Starting at the line that contains "essence (krm_GetCondition cr1" in the listing below, write out every line word for word until you have written the line that contains "exists r3 sv3".
== Material provided
(** The deletion of a VLAN claim that is ready, in one reconciliation: the claim is gone
    from the API server, and the entries of its owner from the database and from the
    config map. *)
Lemma vlan_claim_released now cr r sv w t vctx d cm :
  let ref := VLANClaim_GetCacheID cr in
  let sent := VLANClaim_AddOwnerLabelsToCR cr in
  view w !! krm_nsn cr = Some cr -> WasDeleted (krm_om cr) = true -> om_Finalizers (krm_om cr) = [vlan_finalizer] ->
  ready cr = true -> o_GVK (krm_Object cr) = WithKind vlan_GroupVersion VLANClaimKind -> GetVLANClaimCtx cr = Ok vctx ->
  linked_to r sv -> MarshalText (now + Minute * 60) = Ok t ->
  sv_vlan sv !! ref = Some (MkCacheContext true d) -> reachable d -> cms (sv_world sv) !! vlan_key ref = Some cm ->
  claim_valid sent ->
  exists r' sv' w' d',
    Reconcile now (krm_nsn cr) (r, w) = ((r', w'), Ok no_requeue) /\ view w' = delete (krm_nsn cr) (view w) /\
    linked_to r' sv' /\ sv_vlan sv' = <[ref := MkCacheContext true d']> (sv_vlan sv) /\ sv_ipam sv' = sv_ipam sv /\
    vlan_released sent d d' /\ vlan_saved (sv_world sv') ref d'.
Proof.
  intros ref sent Hst Hdel Hfin Hready Hgvk Hvctx Hl Ht Hd Hreach Hcm Hvalid. destruct (Unmarshal_Marshal sent) as (b&Hm&Hu).
  destruct (vlan_DeleteClaim_spec c cms yaml_vlan json_vlanclaim b sent vctx (get_vlan sv) d cm Hu Hvctx Hd Hreach Hvalid Hcm)
    as (d'&v&Hrun&Hrel&Hsaved).
  destruct (vlan_service_DeleteClaim now r sv cr t b _ Hl Hgvk Ht Hm Hrun) as (r'&Hcall&Hl').
  destruct (Reconcile_vlan_released now (service now) index_api claim_api view cr r r' ArgNone w Hst Hdel Hfin Hready Hcall) as (w'&Hrec&Hv).
  exists r', (put_vlan (MkVState (<[ref := MkCacheContext true d']> (sv_vlan sv)) v) sv), w', d'.
  split; [exact Hrec|]. split; [exact Hv|]. split; [exact Hl'|]. split; [reflexivity|]. split; [reflexivity|].
  split; [exact Hrel|exact Hsaved].
Qed.

(** C2. The life of a VLAN claim that asks for any VLAN, in an index that exists and is
    restored and in which a VLAN is free. One reconciliation serves it: the least free
    VLAN from 2 to 4094 is what the status of the claim shows, with the condition Ready; it
    is stored in the database of the index under the labels of the claim, and in the config
    map from which the database is restored; the other claims, the other VLANs and the IPAM
    tables are as before. When the claim is marked for deletion afterwards, one more
    reconciliation removes it from the API server and leaves every database, and the config
    map, as they were before the claim. *)
Theorem vlan_claim_lifecycle now now' cr r sv w idx t t' d cm :
  let ref := VLANClaim_GetCacheID cr in
  let sent := VLANClaim_AddOwnerLabelsToCR cr in
  view w !! krm_nsn cr = Some cr -> WasDeleted (krm_om cr) = false ->
  o_GVK (krm_Object cr) = WithKind vlan_GroupVersion VLANClaimKind ->
  vcs_VLANID (spec cr) = None -> vcs_VLANRange (spec cr) = None ->
  crc_Get index_api (ref_nsn ref) w = Ok idx -> WasDeleted (krm_om idx) = false ->
  linked_to r sv -> MarshalText (now + Minute * 60) = Ok t -> MarshalText (now' + Minute * 60) = Ok t' ->
  sv_vlan sv !! ref = Some (MkCacheContext true d) -> reachable d -> cms (sv_world sv) !! vlan_key ref = Some cm ->
  claim_valid sent -> (forall e, store d !! ID e = Some e -> ~ owns sent e) ->
  (exists id, 2 <= id <= 4094 /\ store d !! id = None) ->
  exists id r1 sv1 w1 cr1, let d1 := db_add (MkEntry id (VLANClaim_GetUserDefinedLabels sent)) d in
    Reconcile now (krm_nsn cr) (r, w) = ((r1, w1), Ok no_requeue) /\
    (2 <= id <= 4094 /\ store d !! id = None /\ forall id', 2 <= id' < id -> is_Some (store d !! id')) /\
    (view w1 !! krm_nsn cr = Some cr1 /\ delete (krm_nsn cr) (view w1) = delete (krm_nsn cr) (view w) /\
     spec cr1 = spec cr /\ vct_VLANID (status cr1) = Some id /\
     essence (krm_GetCondition cr1 ConditionTypeReady) = essence (Ready now)) /\
    sv_vlan sv1 = <[ref := MkCacheContext true d1]> (sv_vlan sv) /\ sv_ipam sv1 = sv_ipam sv /\
    vlan_saved (sv_world sv1) ref d1 /\
    forall w2 cr2, view w2 !! krm_nsn cr = Some cr2 -> marked_deleted vlan_finalizer cr cr2 (status cr1) ->
      exists r3 sv3 w3, Reconcile now' (krm_nsn cr) (r1, w2) = ((r3, w3), Ok no_requeue) /\
        view w3 = delete (krm_nsn cr) (view w2) /\ linked_to r3 sv3 /\
        sv_vlan sv3 = sv_vlan sv /\ sv_ipam sv3 = sv_ipam sv /\ vlan_saved (sv_world sv3) ref d.
Proof.
  intros ref sent Hst Hdel Hgvk Hid Hrange Hidx Hidel Hl Ht Ht' Hd Hreach Hcm Hvalid Hno Hfree.
  destruct (vlan_claim_served now cr r sv w idx t d cm Hst Hdel Hgvk Hid Hrange Hidx Hidel Hl Ht Hd Hreach Hcm Hvalid Hno Hfree)
    as (id&r1&sv1&w1&cr1&Hrun&Hr&Hcr&Hl1&Hv1&Hi1&Hsaved). set (d1 := db_add _ d) in *.
  exists id, r1, sv1, w1, cr1. cbv zeta. fold d1. split; [exact Hrun|]. split; [exact Hr|]. split; [exact Hcr|].
  split; [exact Hv1|]. split; [exact Hi1|]. split; [exact Hsaved|].
  intros w2 cr2 Hst2 [M1 M2 M3 M4 M5 M6 M7]. rewrite <-M1 in Hst2 |- *. destruct Hsaved as (cm1&_&Hcm1&_).
  destruct Hr as (Hr&Hn&_), Hcr as (_&_&_&_&Hready).
  pose proof (vlan_sent_spec cr cr2 M6 M5) as Hsent. fold sent in Hsent.
  assert (Href : VLANClaim_GetCacheID cr2 = ref) by (unfold VLANClaim_GetCacheID; by rewrite M6).
  destruct (vlan_claim_released now' cr2 r1 sv1 w2 t' (MkVLANClaimCtx VLANClaimTypeDynamic 0 0) d1 cm1)
    as (r3&sv3&w3&d3&Hrec&Hv3&Hl3&Hc3&Hi3&Hrel&Hsaved3).
  - exact Hst2.
  - exact M2.
  - exact M3.
  - apply (ready_essence now). unfold krm_GetCondition in *. by rewrite M7.
  - by rewrite M4.
  - unfold GetVLANClaimCtx. by rewrite M6, Hid, Hrange.
  - exact Hl1.
  - exact Ht'.
  - rewrite Href, Hv1. apply lookup_insert_eq.
  - apply db_add_reachable; [exact Hreach|exact Hr].
  - by rewrite Href.
  - unfold claim_valid, VLANClaim_GetOwnerSelector. rewrite Hsent. exact Hvalid.
  - assert (Hlab : VLANClaim_GetUserDefinedLabels (VLANClaim_AddOwnerLabelsToCR cr2) = VLANClaim_GetUserDefinedLabels sent)
      by (unfold VLANClaim_GetUserDefinedLabels; by rewrite Hsent).
    assert (d3 = d) as ->.
    { apply (vlan_released_added _ _ _ _ _ Hrel Hn); [by apply vlandb_wf|..]; unfold owns; rewrite Hlab; [exact Hno|].
      apply owner_labels_subseteq, add_owner_labels_owned. }
    rewrite Href, Hv1, insert_insert_eq in Hc3. rewrite (insert_id _ _ _ Hd) in Hc3. rewrite Href in Hsaved3.
    exists r3, sv3, w3. split; [exact Hrec|]. split; [exact Hv3|]. split; [exact Hl3|]. split; [exact Hc3|].
    split; [by rewrite Hi3|exact Hsaved3].
Qed.

End Vlan.

(** ** IP claims *)

Section Ipam.
Context {W V : Type} `{L : LabelsAPI} `{!LabelsLaws L} `{R : !RIBAPI} `{RS : !RIBSpec R} `{N : NetipxAPI} `{!NetipxLaws N} `{E : ErrorsAPI} `{!ErrorsLaws E} `{T : TimeAPI}.

Context (c : IpamClient V) (vlan_api : option (VlanClient V)) (cms : V -> gmap NamespacedName ConfigMap).
Context `{!CMClientLaws (ic_ConfigMaps c) cms}.
Context (yaml_ipam : Codec (gmap string labels)) `{!CodecLaws yaml_ipam} (yaml_vlan : Codec (gmap Z labels)).
Context (json_ipclaim : Codec IPClaim) `{!CodecLaws json_ipclaim} (json_ni : Codec NetworkInstance).
Context (json_vlanclaim : Codec VLANClaim) (json_index : Codec VLANIndex).
Abbreviation backends := (main_backends (Some c) vlan_api yaml_ipam yaml_vlan json_ipclaim json_ni json_vlanclaim json_index).
Context (pb_String : PbGVK -> string) (cfg : Config) (rpc_error : string -> string) (ctx : callContext).
Context (Hctx : ctx_Err ctx = None).
Abbreviation linked_to := (linked pb_String backends cfg rpc_error ctx).

Context (ni_api : CRClient W NetworkInstance) (claim_api : CRClient W IPClaim).
Context (crs : W -> gmap NamespacedName IPClaim) `{!CRLaws claim_api crs} `{!Independent claim_api ni_api}.
Abbreviation service now := (ipam_client (S := server V) now json_ni json_ipclaim).
Abbreviation Reconcile now := (ipclaim_Reconcile now (service now) ni_api claim_api).

Lemma ipam_registered : backends !! ipam_GroupVersion =
  Some (zoom_backend get_ipam put_ipam (ipam_backend (Some c) yaml_ipam json_ipclaim json_ni)).
Proof. apply lookup_insert_eq. Qed.

Lemma ip_sent_spec (cr cr1 : IPClaim) : spec cr1 = spec cr ->
  GetHierOwnerLabelsFromCR (krm_Object cr1) = GetHierOwnerLabelsFromCR (krm_Object cr) ->
  spec (IPClaim_AddOwnerLabelsToCR cr1) = spec (IPClaim_AddOwnerLabelsToCR cr).
Proof.
  intros Hs Ho. unfold IPClaim_AddOwnerLabelsToCR, with_spec, add_owner_labels. cbn [spec]. by rewrite Hs, Ho.
Qed.

Lemma ip_request now cr t b : o_GVK (krm_Object cr) = WithKind ipam_GroupVersion IPClaimKind ->
  MarshalText (now + Minute * 60) = Ok t -> Marshal json_ipclaim (IPClaim_AddOwnerLabelsToCR cr) = Ok b ->
  exists rq, ipam_NormalizeKRMToResourcePb now json_ipclaim (KIPClaim cr, ArgNone) = ((KIPClaim cr, ArgNone), Ok rq) /\
    rq_Spec rq = b.
Proof.
  intros Hk Ht Hb. assert (Hkind : k_Kind (KIPClaim cr) = IPClaimKind) by (unfold k_Kind, k_Object; by rewrite Hk).
  unfold ipam_NormalizeKRMToResourcePb, NormalizeKRM, mbind at 1, M_bind at 1.
  rewrite Hkind, bool_decide_eq_false_2, bool_decide_eq_true_2 by done.
  rewrite Ht. cbn [mbind result_bind]. rewrite Hb. by eexists.
Qed.

Lemma ipam_service_Claim now r sv cr t b sv' b' resp : linked_to r sv ->
  o_GVK (krm_Object cr) = WithKind ipam_GroupVersion IPClaimKind -> MarshalText (now + Minute * 60) = Ok t ->
  Marshal json_ipclaim (IPClaim_AddOwnerLabelsToCR cr) = Ok b ->
  ipam_Claim (Some c) yaml_ipam json_ipclaim b (get_ipam sv) = (sv', Ok b') -> Unmarshal json_ipclaim b' = Ok resp ->
  exists r', p_Claim (service now) (r, (KIPClaim cr, ArgNone)) = ((r', (KIPClaim cr, ArgNone)), Ok (Some resp)) /\
    linked_to r' (put_ipam sv' sv).
Proof.
  intros Hl Hk Ht Hb Hclaim Hresp. destruct (ip_request now cr t b Hk Ht Hb) as (rq&Hn&Hrq).
  refine (remote_Claim pb_String backends cfg rpc_error ctx Hctx krm_Object json_ni json_ipclaim _ ipam_GroupVersion _
    ipam_registered (ipam_requests now json_ipclaim) r sv _ _ rq _ b' resp Hl Hn _ Hresp).
  rewrite Hrq. cbn [be_Claim zoom_backend ipam_backend]. unfold zoom. by rewrite Hclaim.
Qed.

Lemma ipam_service_DeleteClaim now r sv cr t b sv' : linked_to r sv ->
  o_GVK (krm_Object cr) = WithKind ipam_GroupVersion IPClaimKind -> MarshalText (now + Minute * 60) = Ok t ->
  Marshal json_ipclaim (IPClaim_AddOwnerLabelsToCR cr) = Ok b ->
  ipam_DeleteClaim (Some c) yaml_ipam json_ipclaim b (get_ipam sv) = (sv', Ok tt) ->
  exists r', p_DeleteClaim (service now) (r, (KIPClaim cr, ArgNone)) = ((r', (KIPClaim cr, ArgNone)), Ok tt) /\
    linked_to r' (put_ipam sv' sv).
Proof.
  intros Hl Hk Ht Hb Hdel. destruct (ip_request now cr t b Hk Ht Hb) as (rq&Hn&Hrq).
  refine (remote_DeleteClaim pb_String backends cfg rpc_error ctx Hctx krm_Object json_ni json_ipclaim _ ipam_GroupVersion _
    ipam_registered (ipam_requests now json_ipclaim) r sv _ _ rq _ Hl Hn _).
  rewrite Hrq. cbn [be_DeleteClaim zoom_backend ipam_backend]. unfold zoom. by rewrite Hdel.
Qed.

(** The routes [m] are saved in the config map of the network instance. *)
Definition ip_saved (w : V) (ref : ObjectReference) (m : gmap Prefix labels) : Prop :=
  exists cm text data, cms w !! ipam_key ref = Some cm /\ cm_Data cm !! ConfigMapKey = Some text /\
    Unmarshal yaml_ipam text = Ok data /\ data_of m data.

(** The backend looks at the spec and at the status of a claim. *)
Lemma free_place_sent claim claim' rib fam parent q : spec claim' = spec claim -> status claim' = status claim ->
  free_place (Callback := Stream) claim rib fam parent q -> free_place (Callback := Stream) claim' rib fam parent q.
Proof. destruct claim as [o sp st], claim' as [o' sp' st']. cbn [spec status]. intros -> -> [F1 F2 F3 F4 F5 F6 F7 F8 F9 F10]. by split. Qed.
====
Answer to this problem –
     essence (krm_GetCondition cr1 ConditionTypeReady) = essence (Ready now)) /\
    sv_vlan sv1 = <[ref := MkCacheContext true d1]> (sv_vlan sv) /\ sv_ipam sv1 = sv_ipam sv /\
    vlan_saved (sv_world sv1) ref d1 /\
    forall w2 cr2, view w2 !! krm_nsn cr = Some cr2 -> marked_deleted vlan_finalizer cr cr2 (status cr1) ->
      exists r3 sv3 w3, Reconcile now' (krm_nsn cr) (r1, w2) = ((r3, w3), Ok no_requeue) /\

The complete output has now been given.